## [DESCRIPTION OF THE TASK]
From the line containing "intros Hf. split." down to the last line of the material below, copy each line exactly and leave out the rest.

## [STORED DATA]
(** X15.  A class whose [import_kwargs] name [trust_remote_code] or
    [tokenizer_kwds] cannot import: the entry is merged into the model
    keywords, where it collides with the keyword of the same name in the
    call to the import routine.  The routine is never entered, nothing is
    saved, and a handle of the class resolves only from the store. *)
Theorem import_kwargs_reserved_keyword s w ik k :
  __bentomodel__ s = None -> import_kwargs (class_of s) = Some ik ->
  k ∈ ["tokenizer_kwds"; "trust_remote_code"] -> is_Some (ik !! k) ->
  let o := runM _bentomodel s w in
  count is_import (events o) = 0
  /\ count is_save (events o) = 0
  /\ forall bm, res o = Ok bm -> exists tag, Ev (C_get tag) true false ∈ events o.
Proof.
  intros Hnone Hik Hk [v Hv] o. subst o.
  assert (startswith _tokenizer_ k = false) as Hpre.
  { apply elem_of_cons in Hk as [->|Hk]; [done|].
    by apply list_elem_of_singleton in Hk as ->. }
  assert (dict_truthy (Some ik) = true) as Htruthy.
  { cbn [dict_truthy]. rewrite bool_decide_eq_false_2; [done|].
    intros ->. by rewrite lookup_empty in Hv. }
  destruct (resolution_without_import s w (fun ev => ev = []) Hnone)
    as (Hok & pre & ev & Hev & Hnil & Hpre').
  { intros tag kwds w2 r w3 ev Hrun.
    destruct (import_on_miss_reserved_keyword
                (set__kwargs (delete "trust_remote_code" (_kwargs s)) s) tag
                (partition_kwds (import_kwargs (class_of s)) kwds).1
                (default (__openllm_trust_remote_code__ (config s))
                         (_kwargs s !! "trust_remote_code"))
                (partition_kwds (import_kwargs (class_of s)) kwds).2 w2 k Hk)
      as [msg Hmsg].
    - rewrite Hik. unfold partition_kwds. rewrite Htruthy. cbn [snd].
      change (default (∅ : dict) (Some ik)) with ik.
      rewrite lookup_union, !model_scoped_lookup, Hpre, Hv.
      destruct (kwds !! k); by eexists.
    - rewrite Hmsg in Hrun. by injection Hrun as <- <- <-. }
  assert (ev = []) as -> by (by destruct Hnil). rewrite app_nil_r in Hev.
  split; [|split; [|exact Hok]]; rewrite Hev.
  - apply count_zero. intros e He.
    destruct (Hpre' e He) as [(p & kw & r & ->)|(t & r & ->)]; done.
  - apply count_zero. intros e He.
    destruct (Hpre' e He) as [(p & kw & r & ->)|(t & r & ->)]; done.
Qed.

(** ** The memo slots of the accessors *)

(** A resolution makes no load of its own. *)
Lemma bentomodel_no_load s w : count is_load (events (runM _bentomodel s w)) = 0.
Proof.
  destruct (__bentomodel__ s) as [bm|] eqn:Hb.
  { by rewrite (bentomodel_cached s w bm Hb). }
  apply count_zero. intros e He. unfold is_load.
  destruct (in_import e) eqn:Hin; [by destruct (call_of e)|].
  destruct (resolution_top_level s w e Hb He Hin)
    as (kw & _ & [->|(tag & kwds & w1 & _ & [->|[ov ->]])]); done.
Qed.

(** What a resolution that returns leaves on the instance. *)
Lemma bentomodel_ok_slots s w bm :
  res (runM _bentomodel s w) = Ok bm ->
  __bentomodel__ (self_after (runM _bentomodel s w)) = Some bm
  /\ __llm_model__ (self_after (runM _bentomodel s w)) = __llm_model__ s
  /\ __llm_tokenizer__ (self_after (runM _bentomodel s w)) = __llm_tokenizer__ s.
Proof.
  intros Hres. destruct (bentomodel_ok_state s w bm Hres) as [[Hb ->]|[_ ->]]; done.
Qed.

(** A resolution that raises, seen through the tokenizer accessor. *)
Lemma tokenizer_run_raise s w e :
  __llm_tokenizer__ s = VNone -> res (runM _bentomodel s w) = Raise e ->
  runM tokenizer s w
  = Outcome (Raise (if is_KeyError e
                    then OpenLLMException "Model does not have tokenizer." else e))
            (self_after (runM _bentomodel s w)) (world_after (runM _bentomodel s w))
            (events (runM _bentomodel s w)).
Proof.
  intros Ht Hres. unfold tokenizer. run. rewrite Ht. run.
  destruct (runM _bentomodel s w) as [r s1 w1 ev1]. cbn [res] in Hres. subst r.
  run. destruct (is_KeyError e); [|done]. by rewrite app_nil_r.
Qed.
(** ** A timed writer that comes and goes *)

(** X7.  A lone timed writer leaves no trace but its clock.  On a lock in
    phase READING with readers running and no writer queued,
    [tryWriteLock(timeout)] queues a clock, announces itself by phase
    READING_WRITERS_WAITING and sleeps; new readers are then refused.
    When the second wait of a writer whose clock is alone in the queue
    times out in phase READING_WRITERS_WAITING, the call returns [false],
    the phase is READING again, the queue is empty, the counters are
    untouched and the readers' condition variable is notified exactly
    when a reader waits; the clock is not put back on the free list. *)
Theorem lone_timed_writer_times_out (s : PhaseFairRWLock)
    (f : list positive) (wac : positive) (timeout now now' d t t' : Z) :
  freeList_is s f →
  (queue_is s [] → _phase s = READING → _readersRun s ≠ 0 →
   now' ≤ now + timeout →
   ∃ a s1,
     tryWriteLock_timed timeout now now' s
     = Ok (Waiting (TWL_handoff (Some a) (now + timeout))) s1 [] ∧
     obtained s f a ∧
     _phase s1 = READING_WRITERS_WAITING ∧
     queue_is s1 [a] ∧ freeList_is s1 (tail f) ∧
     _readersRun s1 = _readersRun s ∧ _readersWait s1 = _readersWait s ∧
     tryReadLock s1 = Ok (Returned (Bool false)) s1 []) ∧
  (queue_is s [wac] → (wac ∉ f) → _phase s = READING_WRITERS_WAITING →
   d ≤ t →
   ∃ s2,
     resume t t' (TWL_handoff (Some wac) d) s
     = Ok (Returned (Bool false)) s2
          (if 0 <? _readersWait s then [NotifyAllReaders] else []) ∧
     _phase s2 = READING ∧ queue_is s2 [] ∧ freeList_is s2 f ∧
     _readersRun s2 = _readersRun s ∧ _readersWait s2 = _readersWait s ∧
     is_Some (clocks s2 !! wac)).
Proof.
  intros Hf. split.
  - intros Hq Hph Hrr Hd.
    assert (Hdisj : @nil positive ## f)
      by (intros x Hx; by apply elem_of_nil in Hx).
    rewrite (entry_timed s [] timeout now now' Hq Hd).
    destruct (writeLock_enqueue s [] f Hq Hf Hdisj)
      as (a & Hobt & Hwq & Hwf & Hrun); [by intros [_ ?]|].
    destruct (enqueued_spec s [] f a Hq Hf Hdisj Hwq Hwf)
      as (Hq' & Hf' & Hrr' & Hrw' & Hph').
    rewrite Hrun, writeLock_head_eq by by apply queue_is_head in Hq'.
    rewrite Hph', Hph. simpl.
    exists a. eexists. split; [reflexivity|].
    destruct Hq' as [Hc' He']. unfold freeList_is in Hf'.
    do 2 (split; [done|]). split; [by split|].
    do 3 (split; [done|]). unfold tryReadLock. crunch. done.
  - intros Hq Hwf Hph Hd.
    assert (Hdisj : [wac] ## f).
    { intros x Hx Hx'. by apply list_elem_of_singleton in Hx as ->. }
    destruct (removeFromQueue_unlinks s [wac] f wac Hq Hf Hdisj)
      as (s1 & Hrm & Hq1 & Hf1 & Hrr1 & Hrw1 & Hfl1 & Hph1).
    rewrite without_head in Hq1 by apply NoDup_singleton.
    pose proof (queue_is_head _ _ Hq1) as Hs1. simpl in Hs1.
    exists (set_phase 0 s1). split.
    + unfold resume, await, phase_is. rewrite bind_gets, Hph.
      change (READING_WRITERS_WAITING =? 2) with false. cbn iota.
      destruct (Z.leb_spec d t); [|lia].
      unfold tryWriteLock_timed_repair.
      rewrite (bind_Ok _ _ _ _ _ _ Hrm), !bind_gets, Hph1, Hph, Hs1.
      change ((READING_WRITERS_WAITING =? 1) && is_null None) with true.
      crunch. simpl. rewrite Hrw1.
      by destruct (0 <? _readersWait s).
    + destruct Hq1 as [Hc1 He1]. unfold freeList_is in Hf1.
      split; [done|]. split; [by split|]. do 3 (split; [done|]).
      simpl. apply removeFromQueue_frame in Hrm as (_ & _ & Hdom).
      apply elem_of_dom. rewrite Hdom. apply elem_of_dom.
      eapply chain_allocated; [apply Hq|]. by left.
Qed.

## [SOLUTION BELOW]
  intros Hf. split.
  - intros Hq Hph Hrr Hd.
    assert (Hdisj : @nil positive ## f)
      by (intros x Hx; by apply elem_of_nil in Hx).
    rewrite (entry_timed s [] timeout now now' Hq Hd).
    destruct (writeLock_enqueue s [] f Hq Hf Hdisj)
      as (a & Hobt & Hwq & Hwf & Hrun); [by intros [_ ?]|].
    destruct (enqueued_spec s [] f a Hq Hf Hdisj Hwq Hwf)
      as (Hq' & Hf' & Hrr' & Hrw' & Hph').
    rewrite Hrun, writeLock_head_eq by by apply queue_is_head in Hq'.
    rewrite Hph', Hph. simpl.
    exists a. eexists. split; [reflexivity|].
    destruct Hq' as [Hc' He']. unfold freeList_is in Hf'.
    do 2 (split; [done|]). split; [by split|].
    do 3 (split; [done|]). unfold tryReadLock. crunch. done.
  - intros Hq Hwf Hph Hd.
    assert (Hdisj : [wac] ## f).
    { intros x Hx Hx'. by apply list_elem_of_singleton in Hx as ->. }
    destruct (removeFromQueue_unlinks s [wac] f wac Hq Hf Hdisj)
      as (s1 & Hrm & Hq1 & Hf1 & Hrr1 & Hrw1 & Hfl1 & Hph1).
    rewrite without_head in Hq1 by apply NoDup_singleton.
    pose proof (queue_is_head _ _ Hq1) as Hs1. simpl in Hs1.
    exists (set_phase 0 s1). split.
    + unfold resume, await, phase_is. rewrite bind_gets, Hph.
      change (READING_WRITERS_WAITING =? 2) with false. cbn iota.
      destruct (Z.leb_spec d t); [|lia].
      unfold tryWriteLock_timed_repair.
      rewrite (bind_Ok _ _ _ _ _ _ Hrm), !bind_gets, Hph1, Hph, Hs1.
      change ((READING_WRITERS_WAITING =? 1) && is_null None) with true.
      crunch. simpl. rewrite Hrw1.
      by destruct (0 <? _readersWait s).
    + destruct Hq1 as [Hc1 He1]. unfold freeList_is in Hf1.
      split; [done|]. split; [by split|]. do 3 (split; [done|]).
      simpl. apply removeFromQueue_frame in Hrm as (_ & _ & Hdom).
      apply elem_of_dom. rewrite Hdom. apply elem_of_dom.
      eapply chain_allocated; [apply Hq|]. by left.
Qed.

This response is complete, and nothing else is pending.